= WHAT IS NEEDED =
Starting with the line that contains "destruct (Hf (RtcWkalrm", copy every line through the end of the data below, exactly and with nothing added.

= Stored data =
Lemma expired_trans now now' per hasf l l1 l2 f1 f2 :
  NoDup l.*1 → now ≤ now' → (∀ x e, (x, e) ∈ l → 0 ≤ per x) →
  expired now per hasf l l1 f1 → expired now' per hasf l1 l2 f2 → expired now' per hasf l l2 (f1 ++ f2).
Proof.
  intros Hnd Hn Hp [Hl1 Hf1 Hq1 Hqu1] [Hl2 Hf2 Hq2 Hqu2].
  assert (∀ x e, (x, e) ∈ l → due now e (per x) ≠ 0%nat → per x = 0 → x ∉ l1.*1) as Hgone.
  { intros x e Hx Hd H0 ([y c] & Hy & (e1 & He1 & [Hd1|?] & _)%Hqu1)%list_elem_of_fmap; cbn in Hy; subst y; [|done].
    by rewrite (in_unique l x e e1) in Hd. }
  split; [done|..].
  - intros x e Hx. rewrite times_app, (Hf1 x e Hx).
    destruct (decide (due now e (per x) = 0%nat ∨ per x ≠ 0)) as [Hs|Hs].
    + rewrite (Hf2 x (e + Z.of_nat (due now e (per x)) * per x)) by (apply Hqu1; by exists e).
      rewrite (due_split now now' e (per x)) by (done || by eapply Hp). by destruct (hasf x).
    + assert (per x = 0) as H0 by lia. rewrite Hq2 by (apply (Hgone x e); [done|tauto|done]).
      rewrite H0 in *. destruct (Z.lt_ge_cases now e) as [Hlt|Hge]; [rewrite due_later in Hs by done; tauto|].
      rewrite !due_once by lia. by destruct (hasf x).
  - intros x Hx. rewrite times_app, Hq1, Hq2 by (done || intros ([y c] & Hy & (e1 & He1 & _)%Hqu1)%list_elem_of_fmap;
      cbn in Hy; subst y; by apply Hx, (list_elem_of_fmap_2 fst _ (x, e1))). done.
  - intros x e'. rewrite Hqu2. split.
    + intros (e1 & (e & He & Hd & ->)%Hqu1 & Hd' & ->). exists e. split; [done|].
      rewrite (due_split now now' e (per x)) by (done || by eapply Hp). split; [|lia].
      destruct Hd' as [->|?]; [|by right]. destruct Hd as [->|?]; [by left|by right].
    + intros (e & He & Hd & ->). destruct (decide (due now e (per x) = 0%nat ∨ per x ≠ 0)) as [Hs|Hs].
      * exists (e + Z.of_nat (due now e (per x)) * per x). split; [apply Hqu1; by exists e|].
        rewrite (due_split now now' e (per x)) in Hd |- * by (done || by eapply Hp). split; [|lia].
        destruct Hd as [Hd|?]; [left; lia|by right].
      * exfalso. destruct Hd as [Hd|?]; [|tauto]. assert (per x = 0) as H0 by lia. rewrite H0 in *.
        destruct (Z.lt_ge_cases now e) as [Hlt|Hge]; [rewrite due_later in Hs by done; tauto|].
        rewrite due_once in Hd by lia. done.
Qed.

Section Work.
Context {H : Type} (ops : rtc_class_ops H) (horizon : Z) `{!rtc_chip ops horizon}.
Hypothesis horizon_small : horizon < 2 ^ 31 - 1.

#[local] Abbreviation core_inv := (core_inv ops horizon).
#[local] Abbreviation rtc_inv := (rtc_inv ops horizon).

(** a queue of the same timers with new times *)
Lemma rwp_set_expires U d l x e {A} (k : rtcM H A) Q :
  core_inv U d l → x ∈ U → x ∉ l.*1 → 0 ≤ e ≤ KMAX →
  (∀ d', core_inv U d' l → expires (rtc_queue d') = <[x := e]> (expires (rtc_queue d)) →
     rtc_timers d' = rtc_timers d → chip d' = chip d → irqwork d' = irqwork d → calls d' = calls d →
     aie_timer d' = aie_timer d → uie_rtctimer d' = uie_rtctimer d →
     tq_head (rtc_queue d') = tq_head (rtc_queue d) → rwp k Q d') →
  rwp (on_queue (set_expires x e);; k) Q d.
Proof.
  intros [Ho Hc Hq Ht Hw Ha Hu] Hx Hout He Hk. apply rwp_bind. unfold rwp at 1, on_queue. cbn [set_expires].
  apply Hk; try done. split; try done; cbn.
  - by apply abs_set_expires.
  - intros y Hy. destruct (Ht y Hy) as (t & ey & ? & ? & ? & ? & ?).
    destruct (decide (y = x)) as [->|]; [exists t, e; rewrite lookup_insert_eq|exists t, ey; rewrite lookup_insert_ne by done]; done.
Qed.

Lemma rwp_set_period U d l x p {A} (k : rtcM H A) Q :
  core_inv U d l → x ∈ U → 0 ≤ p ≤ PMAX horizon →
  (∀ d', core_inv U d' l → rtc_queue d' = rtc_queue d → chip d' = chip d → irqwork d' = irqwork d →
     calls d' = calls d → aie_timer d' = aie_timer d → uie_rtctimer d' = uie_rtctimer d →
     (∀ y, y ≠ x → rtc_timers d' !! y = rtc_timers d !! y) → rwp k Q d') →
  rwp (set_period x p;; k) Q d.
Proof.
  intros I Hx Hp Hk. destruct (ci_timer_get _ _ _ _ _ _ I Hx) as (t & Eg & Ht & He & _).
  unfold rwp, set_period, mbind, rtcM_bind. rewrite Eg. cbn [set_timer]. apply Hk; try done.
  2: { intros y Hy. cbn. by rewrite lookup_insert_ne. }
  destruct I as [Ho Hc Hq Htm Hw Ha Hu]. split; try done; cbn.
  intros y Hy. destruct (Htm y Hy) as (ty & ey & Hty & Hen & Hpe & Hrest).
  destruct (decide (y = x)) as [->|]; [|exists ty, ey; by rewrite lookup_insert_ne].
  exists (RtcTimer (task_func t) p (enabled t)), ey. rewrite lookup_insert_eq. done.
Qed.

(** the function of a timer *)
Definition calls_of (hasf : Z → bool) (x : Z) : list Z := if hasf x then [x] else [].
Definition has_func (d : rtc_device H) (x : Z) : bool := bool_decide (is_Some (func_of d x)).

Lemma rwp_call U d l x t {A} (k : rtcM H A) Q :
  core_inv U d l → rtc_timers d !! x = Some t →
  (∀ d', core_inv U d' l → rtc_queue d' = rtc_queue d → rtc_timers d' = rtc_timers d → chip d' = chip d →
     irqwork d' = irqwork d → calls d' = calls d ++ calls_of (has_func d) x →
     aie_timer d' = aie_timer d → uie_rtctimer d' = uie_rtctimer d → rwp k Q d') →
  rwp ((match task_func t with Some f => call_func x f | None => mret tt end);; k) Q d.
Proof.
  intros I Ht Hk. apply rwp_bind.
  assert (calls_of (has_func d) x = match task_func t with Some _ => [x] | None => [] end) as Hc.
  { unfold calls_of, has_func, func_of. rewrite Ht. cbn. by destruct (task_func t). }
  rewrite Hc in Hk. destruct (task_func t) as [[]|]; cbn; apply Hk; try done; try (by destruct I; split);
    by rewrite app_nil_r.
Qed.
(* ===== verification/RtcDevice.v ===== *)
(** * A real-time clock from its registration on (drivers/rtc/class.c)

    The theorems of the RTC core for every chip that meets the laws, and runs on the
    clock of the AM335x. *)
From S2P Require Import Prelude RtcLib Rbtree RbtreeInv RbtreeBal RbtreeList Timerqueue RtcCore RtcInv RtcWork RtcSteps RtcOmap.

Section Setup.
Context {H : Type}.

(** [rtc_device_register]: the queue and its two timers, *)
Definition rtc_register_timers : rtcM H unit :=
  on_queue timerqueue_init_head;;
  aie ← get_aie;
  rtc_timer_init aie (Some AieUpdateIrq);;
  uie ← get_uie;
  rtc_timer_init uie (Some UieUpdateIrq).

(** and the alarm that the chip holds. [lcks] and [lck] are what the attempts to lock give;
    [fuel] is for the loops of [__rtc_read_alarm]. *)
Definition rtc_register_alarm (fuel : nat) (lcks : nat → Z) (lck : Z) : rtcM H unit :=
  '(err, oalrm) ← __rtc_read_alarm fuel lcks;
  if truth err then mret tt
  else
    alrm ← written oalrm;
    v ← lift (rtc_valid_tm (al_time alrm));
    if truth v then mret tt else rtc_initialize_alarm lck alrm;; mret tt.

(** the timers of other drivers are initialised by their owners *)
Fixpoint init_others (xs : list Z) : rtcM H unit :=
  match xs with
  | [] => mret tt
  | x :: xs => rtc_timer_init x (Some OtherFunc);; init_others xs
  end.

Definition rtc_setup (fuel : nat) (lcks : nat → Z) (lck : Z) (others : list Z) : rtcM H unit :=
  rtc_register_timers;; rtc_register_alarm fuel lcks lck;; init_others others.

Context (ops : rtc_class_ops H) (horizon : Z) `{!rtc_chip ops horizon}.
Hypothesis horizon_small : horizon < 2 ^ 31 - 1.

(** the timers [U] are there, with times and periods in range *)
Definition in_memory (U : gset Z) (d : rtc_device H) : Prop :=
  ∀ x, x ∈ U → is_ptr x ∧ is_Some (nodes (tq_head (rtc_queue d)) !! x) ∧
    ∃ t e, rtc_timers d !! x = Some t ∧ 0 ≤ period t ≤ PMAX horizon ∧
      expires (rtc_queue d) !! x = Some e ∧ 0 ≤ e ≤ KMAX.

(** a device in fresh memory; the chip holds an alarm before 2038 *)
Record fresh (U : gset Z) (d : rtc_device H) : Prop := {
  fr_ops : rtc_ops d = Some ops;
  fr_chip : chip_ok (chip d);
  fr_alarm : alarm_valid (chip d) ∧ alarm_at (chip d) < 2 ^ 31;
  fr_timer : in_memory U d;
  fr_warned : warned d = false;
  fr_aie : aie_timer d ∈ U;
  fr_uie : uie_rtctimer d ∈ U
}.

(** the timers [D] are initialised *)
Record setting_up (U D : gset Z) (d : rtc_device H) : Prop := {
  se_fresh : fresh U d;
  se_queue : set_up U D (rtc_queue d);
  se_root : rb_root (tq_head (rtc_queue d)) = 0;
  se_next : tq_next (rtc_queue d) = 0;
  se_off : ∀ x t, x ∈ D → rtc_timers d !! x = Some t → enabled t = 0
}.

Lemma timer_init_ok U D d x f :
  setting_up U D d → x ∈ U →
  rwp (rtc_timer_init x f) (λ _ d', setting_up U (D ∪ {[x]}) d' ∧ chip d' = chip d ∧
    aie_timer d' = aie_timer d ∧ uie_rtctimer d' = uie_rtctimer d) d.
Proof.
  intros [[Ho Hc Hal Ht Hw Ha Hu] Hq Hr Hn Hoff] Hx. unfold rtc_timer_init.
  destruct (timerqueue_init_ok U D x (rtc_queue d) Hq Hx) as (q' & E & Hq' & Er & En & Ee).
  apply rwp_bind, (rwp_queue _ _ _ _ _ E). destruct (Ht x Hx) as (_ & _ & t & e & Htx & Hp & He & Hre).
  eapply rwp_eq; [unfold get_timer; cbn; by rewrite Htx|]. unfold rwp, set_timer. split; [|done].
  split; cbn; [|done|by rewrite Er|by rewrite En|].
  - split; cbn; try done. intros y Hy. cbn. destruct (su_timer _ _ _ Hq' y Hy) as (Hpy & _ & Hny).
    destruct (Ht y Hy) as (_ & _ & ty & ey & Hty & Hpy' & Hey & Hrey). split_and!; [done..|]. rewrite Ee.
    destruct (decide (y = x)) as [->|]; [|exists ty, ey; by rewrite lookup_insert_ne].
    exists (RtcTimer f (period t) 0), ey. rewrite lookup_insert_eq. done.
  - intros y ty Hy. destruct (decide (y = x)) as [->|].
    + rewrite lookup_insert_eq. by intros [= <-].
    + rewrite lookup_insert_ne by done. apply Hoff. set_solver.
Qed.

(** *** The alarm of the chip *)

(** an attempt to lock succeeds or is interrupted *)
Definition lock_result (lck : Z) : Prop := lck ≤ 0.

Lemma lock_test lck : lock_result lck → (lck = 0 ∧ truth lck = false) ∨ (lck < 0 ∧ truth lck = true).
Proof. unfold lock_result, truth. intros Hl. destruct (Z.eqb_spec lck 0) as [->|]; [by left|right]. split; [lia|done]. Qed.

(** the same alarm in another state of the chip *)
Definition same_alarm (h h' : H) : Prop :=
  chip_ok h' ∧ alarm_at h' = alarm_at h ∧ alarm_on h' = alarm_on h.

Lemma read_time_alarm d :
  rtc_ops d = Some ops → chip_ok (chip d) → alarm_valid (chip d) →
  rwp __rtc_read_time (λ r d', ∃ tm h', r = (0, Some tm) ∧ d' = with_chip h' d ∧ same_alarm (chip d) h' ∧ alarm_valid h') d.
Proof.
  intros Ho Hc Hav. destruct read_time_law as (f & Ef & Hf).
  destruct (Hf zero_tm (chip d) Hc) as (tm & h1 & E & Hok1 & _ & _ & _ & Ea1 & Eo1 & Hav1).
  unfold rwp, __rtc_read_time, get_ops, on_chip, mbind, rtcM_bind. rewrite Ho, Ef, E. exists tm, h1.
  split_and!; [done..|]. by apply Hav1.
Qed.

Lemma read_alarm_internal_ok d :
  rtc_ops d = Some ops → chip_ok (chip d) → alarm_valid (chip d) →
  rwp (rtc_read_alarm_internal 0) (λ r d', ∃ a h', r = (0, Some a) ∧ d' = with_chip h' d ∧ same_alarm (chip d) h' ∧
    valid_date (al_time a) ∧ secs_of (al_time a) = alarm_at (chip d) ∧ al_enabled a = c_bool (alarm_on (chip d))) d.
Proof.
  intros Ho Hc Hav. destruct read_alarm_law as (f & Ef & Hf).
  destruct (Hf (RtcWkalrm 0 (Some 0) zero_tm) (chip d) Hc Hav) as (a & h1 & E & Hok1 & _ & Hv & Hs & He & Ea & Eo).
  unfold rwp, rtc_read_alarm_internal, get_ops, on_chip, mbind, rtcM_bind. cbn [truth Z.eqb negb].
  rewrite Ho, Ef, E. exists a, h1. done.
Qed.

Lemma valid_tm_ok tm {A} (k : Z → rtcM H A) Q d : valid_date tm → rwp (k 0) Q d → rwp (v ← lift (rtc_valid_tm tm); k v) Q d.
Proof.
  intros Hv Hk. apply rwp_bind. eapply rwp_lift; [|exact Hk].
  by destruct (rtc_valid_tm_ok tm (valid_date_int tm Hv)) as [[E _]|[_ ?]].
Qed.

= SOLUTION BELOW =
  destruct (Hf (RtcWkalrm 0 (Some 0) zero_tm) (chip d) Hc Hav) as (a & h1 & E & Hok1 & _ & Hv & Hs & He & Ea & Eo).
  unfold rwp, rtc_read_alarm_internal, get_ops, on_chip, mbind, rtcM_bind. cbn [truth Z.eqb negb].
  rewrite Ho, Ef, E. exists a, h1. done.
Qed.

Lemma valid_tm_ok tm {A} (k : Z → rtcM H A) Q d : valid_date tm → rwp (k 0) Q d → rwp (v ← lift (rtc_valid_tm tm); k v) Q d.
Proof.
  intros Hv Hk. apply rwp_bind. eapply rwp_lift; [|exact Hk].
  by destruct (rtc_valid_tm_ok tm (valid_date_int tm Hv)) as [[E _]|[_ ?]].
Qed.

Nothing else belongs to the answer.